Dokument Departamentu Edukacji stanu Wirginia
W opublikowanym w kwietniu dokumencie pt. “Modelowa polityka traktowania uczniów transpłciowych w szkołach publicznych Wirginii” możemy przeczytać, że “prywatność i poufność jest decydująca w przypadku studentów transpłciowych, którzy nie mają wspierających ich rodzin”. Według tego dokumentu, tzw. “młodzież LGBT” ma „w 120 procentach większe ryzyko doświadczenia bezdomności”. Co więcej, czytając możemy natrafić na listę zaleceń “pro-LGBT”.
Jeśli uczeń nie jest gotowy czy zdolny do tego, by bezpiecznie podzielić się ze swą rodziną informacją o swojej tożsamości płciowej, powinno to być uszanowane.
Twierdzi Departament Edukacji stanu Wirginia.

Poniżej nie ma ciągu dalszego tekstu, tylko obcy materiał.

Definition set_env_tf (x : Trapframe) (e : Env) : Env :=
  MkEnv x (env_link e) (env_id e) (env_parent_id e) (env_type e) (env_status e) (env_runs e)
    (env_cpunum e) (env_pgdir e) (vma_valid e) (vma e) (env_pgfault_upcall e)
    (env_ipc_recving e) (env_ipc_dstva e) (env_ipc_value e) (env_ipc_from e) (env_ipc_perm e)
    (currentpath e) (binaryname e).
Definition set_env_link (x : option Z) (e : Env) : Env :=
  MkEnv (env_tf e) x (env_id e) (env_parent_id e) (env_type e) (env_status e) (env_runs e)
    (env_cpunum e) (env_pgdir e) (vma_valid e) (vma e) (env_pgfault_upcall e)
    (env_ipc_recving e) (env_ipc_dstva e) (env_ipc_value e) (env_ipc_from e) (env_ipc_perm e)
    (currentpath e) (binaryname e).
Definition set_env_id (x : Z) (e : Env) : Env :=
  MkEnv (env_tf e) (env_link e) x (env_parent_id e) (env_type e) (env_status e) (env_runs e)
    (env_cpunum e) (env_pgdir e) (vma_valid e) (vma e) (env_pgfault_upcall e)
    (env_ipc_recving e) (env_ipc_dstva e) (env_ipc_value e) (env_ipc_from e) (env_ipc_perm e)
    (currentpath e) (binaryname e).
Definition set_env_type (x : EnvType) (e : Env) : Env :=
  MkEnv (env_tf e) (env_link e) (env_id e) (env_parent_id e) x (env_status e) (env_runs e)
    (env_cpunum e) (env_pgdir e) (vma_valid e) (vma e) (env_pgfault_upcall e)
    (env_ipc_recving e) (env_ipc_dstva e) (env_ipc_value e) (env_ipc_from e) (env_ipc_perm e)
    (currentpath e) (binaryname e).
Definition set_env_status (x : env_state) (e : Env) : Env :=
  MkEnv (env_tf e) (env_link e) (env_id e) (env_parent_id e) (env_type e) x (env_runs e)
    (env_cpunum e) (env_pgdir e) (vma_valid e) (vma e) (env_pgfault_upcall e)
    (env_ipc_recving e) (env_ipc_dstva e) (env_ipc_value e) (env_ipc_from e) (env_ipc_perm e)
    (currentpath e) (binaryname e).
Definition set_env_runs (x : Z) (e : Env) : Env :=
  MkEnv (env_tf e) (env_link e) (env_id e) (env_parent_id e) (env_type e) (env_status e) x
    (env_cpunum e) (env_pgdir e) (vma_valid e) (vma e) (env_pgfault_upcall e)
    (env_ipc_recving e) (env_ipc_dstva e) (env_ipc_value e) (env_ipc_from e) (env_ipc_perm e)
    (currentpath e) (binaryname e).
Definition set_env_cpunum (x : Z) (e : Env) : Env :=
  MkEnv (env_tf e) (env_link e) (env_id e) (env_parent_id e) (env_type e) (env_status e)
    (env_runs e) x (env_pgdir e) (vma_valid e) (vma e) (env_pgfault_upcall e)
    (env_ipc_recving e) (env_ipc_dstva e) (env_ipc_value e) (env_ipc_from e) (env_ipc_perm e)
    (currentpath e) (binaryname e).
Definition set_env_pgdir (x : option Z) (e : Env) : Env :=
  MkEnv (env_tf e) (env_link e) (env_id e) (env_parent_id e) (env_type e) (env_status e)
    (env_runs e) (env_cpunum e) x (vma_valid e) (vma e) (env_pgfault_upcall e)
    (env_ipc_recving e) (env_ipc_dstva e) (env_ipc_value e) (env_ipc_from e) (env_ipc_perm e)
    (currentpath e) (binaryname e).
Definition set_vma (n : Z) (x : gmap Z vm_area_struct) (e : Env) : Env :=
  MkEnv (env_tf e) (env_link e) (env_id e) (env_parent_id e) (env_type e) (env_status e)
    (env_runs e) (env_cpunum e) (env_pgdir e) n x (env_pgfault_upcall e)
    (env_ipc_recving e) (env_ipc_dstva e) (env_ipc_value e) (env_ipc_from e) (env_ipc_perm e)
    (currentpath e) (binaryname e).
Definition set_pgfault_upcall (x : Z) (e : Env) : Env :=
  MkEnv (env_tf e) (env_link e) (env_id e) (env_parent_id e) (env_type e) (env_status e)
    (env_runs e) (env_cpunum e) (env_pgdir e) (vma_valid e) (vma e) x
    (env_ipc_recving e) (env_ipc_dstva e) (env_ipc_value e) (env_ipc_from e) (env_ipc_perm e)
    (currentpath e) (binaryname e).
Definition set_ipc (recving : bool) (dstva value from perm : Z) (e : Env) : Env :=
  MkEnv (env_tf e) (env_link e) (env_id e) (env_parent_id e) (env_type e) (env_status e)
    (env_runs e) (env_cpunum e) (env_pgdir e) (vma_valid e) (vma e) (env_pgfault_upcall e)
    recving dstva value from perm (currentpath e) (binaryname e).
Definition set_names (path name : list Z) (e : Env) : Env :=
  MkEnv (env_tf e) (env_link e) (env_id e) (env_parent_id e) (env_type e) (env_status e)
    (env_runs e) (env_cpunum e) (env_pgdir e) (vma_valid e) (vma e) (env_pgfault_upcall e)
    (env_ipc_recving e) (env_ipc_dstva e) (env_ipc_value e) (env_ipc_from e) (env_ipc_perm e)
    path name.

Według byłego pracownika Departamentu Edukacji Donalda Trumpa, Nicka Bella, “McAuliffe nie ma zastrzeżeń do dawania przez szkoły zielonego światła nauczycielom, by oszukiwali rodziców co do przyjęcia przez ich dzieci fałszywej tożsamości”. Bell dodał także, że “Niewielu ludzi zgadza się z kłamstwem forsowanym przez media i korporacyjną Amerykę, że można zmienić swą płeć. (…) Praktycznie nie trzeba być chrześcijaninem czy konserwatystą, by zauważyć przerażającą perspektywę”.